In short, it is important for an officer to be able to have someone by his or her side who is unquestionably looking out for their best interest.  The FOP Critical Incident Response Team will be able to provide that.

First, it is of the utmost importance that someone notify me as soon as possible.  If I do not know about a critical incident until I read about it in the news the next day, it is impossible to respond to the scene.  I need someone to call me, assuming the officer or officers involved wants someone notified.  Once I receive the call, I will get as much preliminary information as I can get, such as the number and identities of officers involved.

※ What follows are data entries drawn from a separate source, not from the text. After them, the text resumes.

Lemma made_valid a s p o :
  Forall (fun x => is_ascii x = true) [made_id s p o; s; p; o; a] ->
  compute_claim_id (U := unicode_sample) (D := pad_digest) s p o "positive" [("b", "2"); ("a", "1")] =
    Ok (made_id s p o) ->
  valid_claim (U := unicode_sample) (D := pad_digest) (made_claim a s p o).
Proof.
  intros Ha Hid. rewrite !Forall_cons_iff in Ha. destruct Ha as (H1 & H2 & H3 & H4 & H5 & _).
  assert (Hd : forall l, str_unique (map fst l) = true ->
    forallb (fun kv => is_ascii kv.1 && is_ascii kv.2) l = true -> dict_ok (U := unicode_sample) l).
  { intros l Hu Hl. apply bool_decide_eq_true in Hu. split; [done|]. apply list.Forall_forall. intros x Hx.
    rewrite forallb_forall in Hl. apply list_elem_of_In in Hx. apply Hl, andb_true_iff in Hx as [].
    split; by apply (nfc_ascii (Unicode := unicode_sample)). }
  split; try reflexivity.
  - repeat constructor; apply (nfc_ascii (Unicode := unicode_sample)); done.
  - apply Hd; reflexivity.
  - apply list.Forall_cons. split; [apply Hd; reflexivity | constructor].
Qed.

Lemma made_claims_ok : claim_set (U := unicode_sample) (D := pad_digest) made_claims.
Proof.
  split.
  - unfold made_claims. rewrite !list.Forall_cons.
    split; [|split; [|constructor]]; (apply made_valid; [repeat constructor | by vm_compute]).
  - apply (bool_decide_eq_true (NoDup _)). reflexivity.
Qed.

Lemma snapshot_reproduces_content_witness :
  exists data l',
    build_snapshot (U := unicode_sample) made_claims = Ok data /\
    parse_snapshot (U := unicode_sample) (D := pad_digest) data = Ok l' /\
    l' = map canon_claim (sort_on aid made_claims) /\
    ((render_pages (D := pad_digest) (L := case_sample) l' = render_pages (D := pad_digest) (L := case_sample) made_claims /\
      build_citation_index (U := unicode_sample) l' = build_citation_index (U := unicode_sample) made_claims) \/
     collision (D := pad_digest) (claim_preimages (U := unicode_sample) made_claims)).
Proof.
  apply (snapshot_reproduces_content (U := unicode_sample) (D := pad_digest) (L := case_sample)
    (R := canonical_reader) made_claims). exact made_claims_ok.
Defined.
Lemma built_verifies b accepted (g : G) cand (B : built b accepted g cand) :
  claim_set accepted -> keyring_ok (gb_keyring b) -> nfc (gb_key_id b) = gb_key_id b ->
  verify_manifest b g (cand_commit_oid cand) (cand_generation_id cand) = Ok true \/ collision (claim_preimages accepted).
Proof.
  intros Hset Hkeys Hkey.
  destruct (manifest_read _ _ _ _ B Hkey) as (ms & dms & ims & Hl & Hnd & Hg & Hsk & Hsg & Hd & _ & Hnd' & Hh & Hi & Hni & Hw & Hc & Hs).
  destruct (snapshot_reproduces accepted Hset) as [(l' & Hparse & _ & _ & Hpages & Hcite)|?]; [left|by right].
  destruct B as [citation snapshot sig mb ob parent src root binding Ecite Esnap Hp Ec Es Ed Hgid Hsig Em Hmb Hf].
  cbn [bt_manifest bt_sig bt_citation bt_snapshot] in *.
  rewrite (build_snapshot_ok _ (cs_valid _ Hset)) in Esnap. injection Esnap as <-.
  unfold verify_manifest. rewrite (cat_file_law _ _ _ _ Hf), files_map, candidate_files_lookup
    by apply candidate_files_NoDup, render_pages_keys.
  change (String.eqb (manifest_path ?x) (outbox_path ?x)) with false. cbn iota.
  rewrite String.eqb_refl. cbn [or_false]. rewrite Hl. cbn [of_option mbind result_bind].
  rewrite !get_sorted, Hg, Hd by done. cbn [fmap option_fmap option_map default id from_option mbind result_bind].
  change (sort_json (JStr ?s)) with (JStr s). rewrite (proj2 (json_eqb_eq _ _)) by done. cbn [and_then].
  rewrite Hh. cbn [map_err mbind result_bind]. rewrite String.eqb_refl. cbn [and_then].
  rewrite (string_sorted _ _ _ Hnd Hsk). cbn [mbind result_bind].
  rewrite (string_sorted _ _ _ Hnd Hsg). cbn [mbind result_bind].
  rewrite fromhex_hex. cbn [of_option mbind result_bind].
  rewrite (verify_sign _ _ _ _ Hkeys Hsig). cbn [and_then].
  eapply content_binding_ok; [exact Hf | exact Hp | exact Hparse | exact Hpages | congruence | done..].
Qed.
End Verifies.

(** ** What a verified commit holds *)
Section Sound.
Context {U : Unicode} {D : Digest} {L : UnicodeCase} {R : JsonReader} {E : Ed25519}.
Context {G : Type} `{GitLaws G}.
Implicit Types b : GenerationBuilder.

(** The commit's files [m] are a generation: pages and citation index are rendered from the
    snapshot, and nothing else is there but the manifest and the outbox event. *)
Record generation_files (gid : string) (m : gmap string string) (claims : list CompiledClaim)
    (snapshot : string) : Prop := {
  gf_snapshot : m !! snapshot_path = Some snapshot;
  gf_parsed : parse_snapshot snapshot = Ok claims;
  gf_citation : exists c, m !! citation_path = Some c /\ build_citation_index claims = Ok c;
  gf_pages : forall p, starts_with "wiki/" p = true ->
    m !! p = (list_to_map (render_pages claims) : gmap string string) !! p;
  gf_paths : forall p, is_Some (m !! p) <-> (starts_with "wiki/" p = true /\ is_Some (m !! p)) \/ own_path gid p;
}.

So, for illustrative purposes, let’s assume that there is an incident involving two officers involved in an officer involved shooting which led to the death of a suspect.  I need to know the foregoing.  I also need to know if the officer has a preference with regard to a lawyer to be notified.  I have a list of attorneys who have agreed to answer the phone in the middle of the night, get dressed, and respond to a critical incident scene if possible.  Right now, that list includes:  Bruce Whittaker, Ed Doskey, George Hesni, Kevin Boshea, Roger Jordan, Tanya Faia, Townsend Myers, and William Dunn.  All of these attorneys are experienced criminal attorneys.  So, once I learned there were two officers involved, I would go down the list until I have two attorneys in addition to myself who are able to respond to the scene.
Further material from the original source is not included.